Redox reaction from dissolving zinc in copper sulfate | Chemistry | Khan Academy

So what we have here is a
solution of a copper sulfate. And copper sulfate
is an ionic compound. The copper loses two
electrons to the sulfate. So the copper has a
positive 2 charge, and the sulfate has
a negative 2 charge. This is a cation. This is an anion. So you could imagine it’s
very easy to dissolve it in a polar solvent like water. So this is an aqueous solution. We are dissolving it in
water, and it actually does have this blue color. So one way to think
about it is this is a bunch of copper
cations dissolved in water and a bunch of
sulfate anions also dissolved in this water right over here. Now, we’re going to do a
little bit of an experiment. We’re going to take
some solid zinc, and solid zinc would have this
kind of metallic gray color. We’re going to take a
powder of solid zinc metal, and throw it into this
solution, and think about what is going to happen. So that’s solid zinc
right over there. So zinc in the solid
state plus inside of this solution of copper
sulfate, what do we think is going to happen? And I actually encourage
you to pause the video, look at this table of
electronegativities, and look at what’s
going on here. Think about who
has the electrons and who might want
the electrons, and then think about what
you think is going to happen. Well, let’s look at the
electronegativities right over here. Copper is more
electronegative than zinc is. And so, if there was a way
for copper to take electrons from the zinc, it would,
especially this copper right over here. These are positively
charged coppers. They would love nothing more
than to take some electrons and become neutral. And look– there’s someone
to take those electrons from. And so what you get
is a redox reaction. And we’ll look at the half
reactions in a second. You get a redox reaction where
the copper takes electrons from the zinc. So it becomes
neutral solid copper. And the zinc loses those
electrons to the copper. And so those become
zinc cations. Or you could think of it
as zinc sulfate dissolved in the aqueous solution. So let me write that down. Zinc sulfate, and that has
a negative charge still, and it is in an
aqueous solution. So what will this
actually look like? Let me put another glass here. So this is before
the reaction starts. After the reaction, it’s going
to look something like this. Zinc sulfate is actually
a clearish looking liquid. So let me draw that. The liquid will
actually become clear.
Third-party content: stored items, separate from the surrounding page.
Lemma along_validation {A} (f : ValidatePlanOutput → W A) :
  (∀ v, known v → along R (f v)) → along R (gets x_validation ≫= f).
Proof. intros Hf x. apply R_known. intros Hv. rewrite W_bind_eq. by apply Hf. Qed.

#[local] Hint Resolve along_ret along_gets along_throw along_diverge along_lift : along.
#[local] Hint Resolve R_failure R_expand R_retry known_admitted : along.
#[local] Hint Extern 1 (admitted _ _) =>
  match goal with Hv : known _, Hl : _ !! _ = Some _ |- _ => exact (known_admitted _ Hv _ _ Hl) end : along.
#[local] Hint Extern 1 (along R (perform _ _)) => apply along_perform; intros ?; apply R_call; reflexivity : along.
#[local] Hint Extern 1 (along R (emit _ _)) => apply R_emit; reflexivity : along.
#[local] Hint Extern 1 (along R (modify _)) =>
  apply along_modify; intros ?; first [apply R_runs|apply R_controls|apply R_signals|apply R_synced]
  : along.

#[local] Ltac code_auto :=
  repeat first [solve [eauto with along]|apply along_validation; intros ? ?|along_step].

Lemma along_applyRunBudgetUsage node status : along R (applyRunBudgetUsage env node status).
Proof. unfold applyRunBudgetUsage. code_auto. Qed.
#[local] Hint Resolve along_applyRunBudgetUsage : along.

Lemma along_applyNodeRunTerminal id node status :
  admitted id node → along R (applyNodeRunTerminal env node status).
Proof. intros Hn. unfold applyNodeRunTerminal. code_auto. Qed.
#[local] Hint Resolve along_applyNodeRunTerminal : along.

Lemma along_promise_ready runID : along R (promise_ready env runID).
Proof. unfold promise_ready. code_auto. Qed.
#[local] Hint Resolve along_promise_ready : along.

Lemma along_cancelRun runID : along R (cancelRun env runID).
Proof. unfold cancelRun. code_auto. Qed.
#[local] Hint Resolve along_cancelRun : along.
So zinc sulfate is
a clearish liquid. And instead of having
solid zinc here, now you’re going to have
solid copper that will have precipitated
out of the solution. So that’s pretty neat. And just to make sure
that we understand it in terms of oxidation
and reduction, let’s think about the
half reactions here. So let’s think about the
half reaction for zinc. So solid zinc
right over here, it has a neutral oxidation state. It has no charge. And then we end
up right over here with zinc that has a positive
charge, a positive 2 charge. So what happened right here? It lost electrons. It got oxidized. So it lost two electrons. The zinc got oxidized. And then what happened
to the copper? Well, the copper
started as a cation. So it started in the
aqueous solution. And then it gained
two electrons. Each ion of copper
gained two electrons. And then we end up with neutral
copper in the solid state. So it’s oxidation
number was reduced. It became more negative. So we could say that
the copper was reduced by the zinc, the zinc
oxidized by the copper. And we see that the sulfate,
its charge didn’t change. And when you’re dealing with
an actual ionic compound, the oxidation state
is its actual charge. It’s not hypothetical anymore.


  1. Isn't electonegativity the tendency to attract electrons in a covalent bond. because Zn and Cu are not covalently bonded, the reduction potential should be used instead?

  2. The solution does not become more "clearish" when the reaction happens – the solution is clear both before and after the reaction. It does, however, become colourless.